▶ **The problem**: In the records below, find the line with "OpenCV and MediaPipe" and the line with "pipeline calls them". Print both exactly, along with every line between them, and no other line.

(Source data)
'''
(** * Child anthropometry measurement pipeline

    A shallow embedding of [application/ml_cv/child.py] (the strict
    variant, module [Child]) and [application/ml_cv/2.py] (the relaxed
    variant, module [Relaxed]), followed by the properties their
    specification states about them.

    Numbers.  Python floats are modelled as exact rationals ([Q]), so
    rounding errors, infinities and NaN are outside the model; image
    dimensions, pixel coordinates and pixel values are integers ([Z]).
    Division by a float zero raises, as in Python, or yields no number
    where numpy would yield [inf].

    Collaborators.  [math.hypot] and [math.pi] have no exact rational
    counterpart and are taken from an interface ([MathLib]); so are the
    OpenCV and MediaPipe calls ([Vision]) and the generator behind
    [random.uniform] ([RandomSource]), whose state is passed explicitly.
    A contour is represented by what OpenCV reports about it.  Everything
    else is computed as the code computes it.

    Output.  The lines printed by [estimate_wrist_from_arm_length] are
    kept as a list of events next to the value returned. *)

From Stdlib Require Import String QArith Qround Qabs ZArith List Bool Lia Lqa.
Import ListNotations.

Local Open Scope Q_scope.

(** ** Python and numpy primitives *)

Module Py.

(** [a < b] on floats, as a boolean. *)
Definition ltb (a b : Q) : bool := negb (Qle_bool b a).
(** [a <= b] on floats. *)
Definition leb (a b : Q) : bool := Qle_bool a b.

(** [max(a, b)]: the second argument is returned only when it is
    strictly greater than the first. *)
Definition max (a b : Q) : Q := if ltb a b then b else a.
(** [min(a, b)]: the second argument is returned only when it is
    strictly smaller than the first. *)
Definition min (a b : Q) : Q := if ltb b a then b else a.

(** [max(ys)] and [min(ys)]: the first greatest (smallest) element.  The
    pipeline calls them on list literals only, which are never empty; the
    value on the empty list (a [ValueError] in Python) is immaterial. *)
Definition max_list (ys : list Q) : Q := fold_left max (tl ys) (hd 0 ys).
Definition min_list (ys : list Q) : Q := fold_left min (tl ys) (hd 0 ys).

(** [max(l, key=key)]: the first element whose key is maximal; [None]
    stands for the [ValueError] raised on an empty sequence. *)
Fixpoint max_by_from {A : Type} (key : A -> Q) (best : A) (l : list A) : A :=
  match l with
  | [] => best
  | a :: l' => max_by_from key (if ltb (key best) (key a) then a else best) l'
  end.
Definition max_by {A : Type} (key : A -> Q) (l : list A) : option A :=
  match l with
  | [] => None
  | a :: l' => Some (max_by_from key a l')
  end.
(** C9. Removing the current list entry deletes every stored row of its
    name and the tracker's entry for it, and nothing else of the store.
    When no row and no tracker entry has that name the store is left as
    it is, so removing the same name once more changes nothing; without a
    current entry nothing happens at all.  Every case returns. *)
Theorem removeSelectedItem_idempotent st k item :
  tracked_items st !! k = Some item →
  removeSelectedItem None st = (Returned tt, st) ∧
  ∃ st',
    removeSelectedItem (Some k) st = (Returned tt, st') ∧
    rows (table st') = filter (λ r, name r ≠ role item) (rows (table st)) ∧
    (role item ∉ name <$> rows (table st')) ∧
    dict_get (items st') (role item) = None ∧
    (∀ n, n ≠ role item → dict_get (items st') n = dict_get (items st) n) ∧
    (role item ∉ name <$> rows (table st) → table st' = table st) ∧
    (dict_get (items st) (role item) = None → items st' = items st) ∧
    (∀ k' item',
       tracked_items st' !! k' = Some item' → role item' = role item →
       ∃ st'',
         removeSelectedItem (Some k') st' = (Returned tt, st'') ∧
         table st'' = table st' ∧ items st'' = items st').
Proof.
  intros Hk. split; [done|].
  assert (∀ t, role item ∉ name <$> rows t →
               delete_where_name (role item) t = t) as Hno_row.
  { intros [rs sq] Hrs. unfold delete_where_name. cbn [rows sqlite_sequence] in *.
    f_equal. apply filter_all, Forall_forall. intros r Hr Heq.
    apply Hrs. rewrite <- Heq. by apply list_elem_of_fmap_2. }
  assert (role item ∉ name <$> filter (λ r, name r ≠ role item) (rows (table st)))
    as Hgone.
  { by intros (r & -> & [Hne _]%list_elem_of_filter)%list_elem_of_fmap. }
  eexists. split; [by apply removeSelectedItem_current|].
  cbn [set_items set_tracked_items set_table table items tracked_items
       delete_where_name rows].
  repeat split.
  - done.
  - apply dict_get_dict_del_eq.
  - intros n Hn. by apply dict_get_dict_del_ne.
  - apply Hno_row.
  - apply dict_del_absent.
  - intros k' item' Hk' Hrole. eexists.
    split; [by apply removeSelectedItem_current|].
    cbn [set_items set_tracked_items set_table table items tracked_items].
    rewrite Hrole. split.
    + by apply Hno_row.
    + apply dict_del_absent, dict_get_dict_del_eq.
Qed.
'''
▶ **Result for this task**:
    OpenCV and MediaPipe calls ([Vision]) and the generator behind
    [random.uniform] ([RandomSource]), whose state is passed explicitly.
    A contour is represented by what OpenCV reports about it.  Everything
    else is computed as the code computes it.

    Output.  The lines printed by [estimate_wrist_from_arm_length] are
    kept as a list of events next to the value returned. *)

From Stdlib Require Import String QArith Qround Qabs ZArith List Bool Lia Lqa.
Import ListNotations.

Local Open Scope Q_scope.

(** ** Python and numpy primitives *)

Module Py.

(** [a < b] on floats, as a boolean. *)
Definition ltb (a b : Q) : bool := negb (Qle_bool b a).
(** [a <= b] on floats. *)
Definition leb (a b : Q) : bool := Qle_bool a b.

(** [max(a, b)]: the second argument is returned only when it is
    strictly greater than the first. *)
Definition max (a b : Q) : Q := if ltb a b then b else a.
(** [min(a, b)]: the second argument is returned only when it is
    strictly smaller than the first. *)
Definition min (a b : Q) : Q := if ltb b a then b else a.

(** [max(ys)] and [min(ys)]: the first greatest (smallest) element.  The
    pipeline calls them on list literals only, which are never empty; the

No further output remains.